Healthcare organisations are in the middle of a perfect storm: attacks are becoming more aggressive, complex, and numerous; cyberthreats are rising as a result of global events like Russia’s invasion of Ukraine; and according to one estimate, hospital IT budgets typically don’t prioritise cybersecurity, which makes up only 6 percent or less of IT spending.

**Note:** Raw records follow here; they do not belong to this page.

(* ===== verification/BbeConfig.v ===== *)
(** * The configuration of the forked DNS prober

    [internal/prober/dns/internal/bbe/config/config.go]: modules with their defaults,
    what unmarshalling accepts, regular expressions that keep their text, the reload of
    a configuration file, and the test that an Accept-Encoding header allows a
    compression.  YAML decoding, the configuration of HTTP clients and [regexp] are
    library code: unmarshalling takes the function that decodes over a value. *)
From Stdlib Require Import SpecFloat.
From S2P Require Import Prelude Strs Net Header Checks Validate Probers DnsProbe.

Open Scope Z_scope.

(** ** Accept-Encoding *)

(** [math.Round] rounds half away from zero. *)
Definition math_Round (f : spec_float) : spec_float :=
  match f with
  | S754_finite s m e =>
      if 0 <=? e then f
      else
        let d := 2 ^ (- e) in
        let z := (2 * Zpos m + d) / (2 * d) in
        match z with
        | 0 => S754_zero s
        | _ => binary_normalize 53 1024 (if s then - z else z) 0 s
        end
  | _ => f
  end.

(** The conversion to [float32]. *)
Definition to_f32 (f : spec_float) : spec_float :=
  match f with
  | S754_finite s m e => binary_normalize 24 128 (if s then Zneg m else Zpos m) e s
  | _ => f
  end.

Definition f64_1000 : spec_float := f64_of 1000.
Definition one32 : spec_float := binary_normalize 24 128 1 0 false.
Definition zero32 : spec_float := S754_zero false.

Record encodingQuality := { eq_encoding : string; eq_quality : spec_float }.

Definition trimPrefix (p s : string) : string :=
  if hasPrefix p s then String.substring (String.length p) (String.length s - String.length p) s else s.

Section encodings.
(** [strconv.ParseFloat(s, 32)]: [None] is an error. *)
Variable ParseFloat32 : string → option spec_float.

Definition parseQuality (str : string) : spec_float :=
  match ParseFloat32 str with
  | None => zero32
  | Some q => to_f32 (SFdiv 53 1024 (math_Round (SFmul 53 1024 q f64_1000)) f64_1000)
  end.

Definition parseEncoding (parts : string) : encodingQuality :=
  match cutLast ";"%char parts with
  | None => {| eq_encoding := TrimSpace parts; eq_quality := one32 |}
  | Some (before, after) =>
      {| eq_encoding := TrimSpace before;
         eq_quality := parseQuality (trimPrefix "q=" (TrimSpace after)) |}
  end.

(** [sort.SliceStable]: an element moves left while it is of better quality; the lists
    here are in reverse order. *)
Definition better (a b : encodingQuality) : bool := SFltb (eq_quality b) (eq_quality a).
Fixpoint moveLeft (x : encodingQuality) (sorted : list encodingQuality) : list encodingQuality :=
  match sorted with
  | [] => [x]
  | y :: ys => if better x y then y :: moveLeft x ys else x :: sorted
  end.
Definition sortStable (l : list encodingQuality) : list encodingQuality :=
  rev (fold_left (λ acc x, moveLeft x acc) l []).

Definition isCompressionAcceptEncodingValid (encoding acceptEncoding : string) : bool :=
  if String.eqb encoding EmptyString || String.eqb acceptEncoding EmptyString then true
  else
    let encodings := sortStable (map parseEncoding (split ","%char acceptEncoding)) in
    match List.find (λ e, String.eqb encoding (eq_encoding e) || String.eqb (eq_encoding e) "*") encodings with
    | Some e => SFltb zero32 (eq_quality e)
    | None => false
    end.
End encodings.

(** ** Regular expressions *)

(** A compiled expression, absent from the zero value, and its text. *)
Record Regexp (R : Type) := { re_Regexp : option R; re_original : string }.
Arguments re_Regexp {R} r.
Arguments re_original {R} r.
Arguments Build_Regexp {R} re_Regexp re_original.

Inductive configErr :=
  | ErrYAML | ErrRegexp (s : string) | ErrHeaderName | ErrHeaderRegexp | ErrClient | ErrBodyAndFile
  | ErrEncoding (key value compression : string) | ErrQueryName | ErrQueryClass_ (s : string) | ErrQueryType_ (s : string)
  | ErrDontFragment | ErrNegativeTTL | ErrTTL | ErrOpen.

Section config.
Context {R : Type}.
(** [regexp.Compile] and [Regexp.String]. *)
Variable compile : string → option R.
Variable source : R → string.

Definition NewRegexp (s : string) : Regexp R * error configErr :=
  ({| re_Regexp := compile s; re_original := s |},
   match compile s with Some _ => None | None => Some (ErrRegexp s) end).

Definition MustNewRegexp (s : string) : go (Regexp R) :=
  match NewRegexp s with
  | (re, None) => Ret re
  | (_, Some _) => Panic "error parsing regexp"
  end.

(** [UnmarshalYAML]: the text that the decoder gives; [MarshalYAML]: [None] is nil. *)
Definition Regexp_UnmarshalYAML (plain : result configErr string) : result configErr (Regexp R) :=
  s ← plain;
  match NewRegexp s with
  | (re, None) => Ok re
  | (_, Some e) => Err e
  end.
Definition Regexp_MarshalYAML (re : Regexp R) : option string :=
  if String.eqb (re_original re) EmptyString then None else Some (re_original re).

(** ** Probes *)

(** [config.HTTPClientConfig] of the library: its default, its validation and its field
    [FollowRedirects]. *)
Context {Client TLS : Type}.
Variable DefaultHTTPClientConfig : Client.
Variable Client_Validate : Client → bool.
Variable setFollowRedirects : bool → Client → Client.
Variable zeroTLS : TLS.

Next to Shields, North Broward Hospital District in Florida experienced the largest breach this year, affecting the data of over 1.4 million patients. The HHS Office of Civil Rights, which keeps track of healthcare data breaches impacting 500 or more people, said the Broward incident was also a hacking and IT incident, similar to Shields’.
Shields has not yet discovered any proof that the attacker exploited any stolen data to commit fraud or identity theft. The data affected, meanwhile, was private and individual; it included full names and addresses, Social Security numbers, medical diagnosis, and billing information.
According to Shields, affected sites include the Tufts Medical Center in Boston, Emerson Hospital in Concord, Massachusetts, and UMass Memorial clinics in central Massachusetts.
Shields is still examining the affected data while notifying federal law enforcement of the attack. The business intends to get in touch with any impacted people immediately after the study is over.
Tenet, one of the biggest for-profit health systems in the U.S., faced a cybersecurity breach in April that caused operational disruptions. This was another high-profile attack this year.
Whether patient data was accessed has not yet been disclosed by Tenet.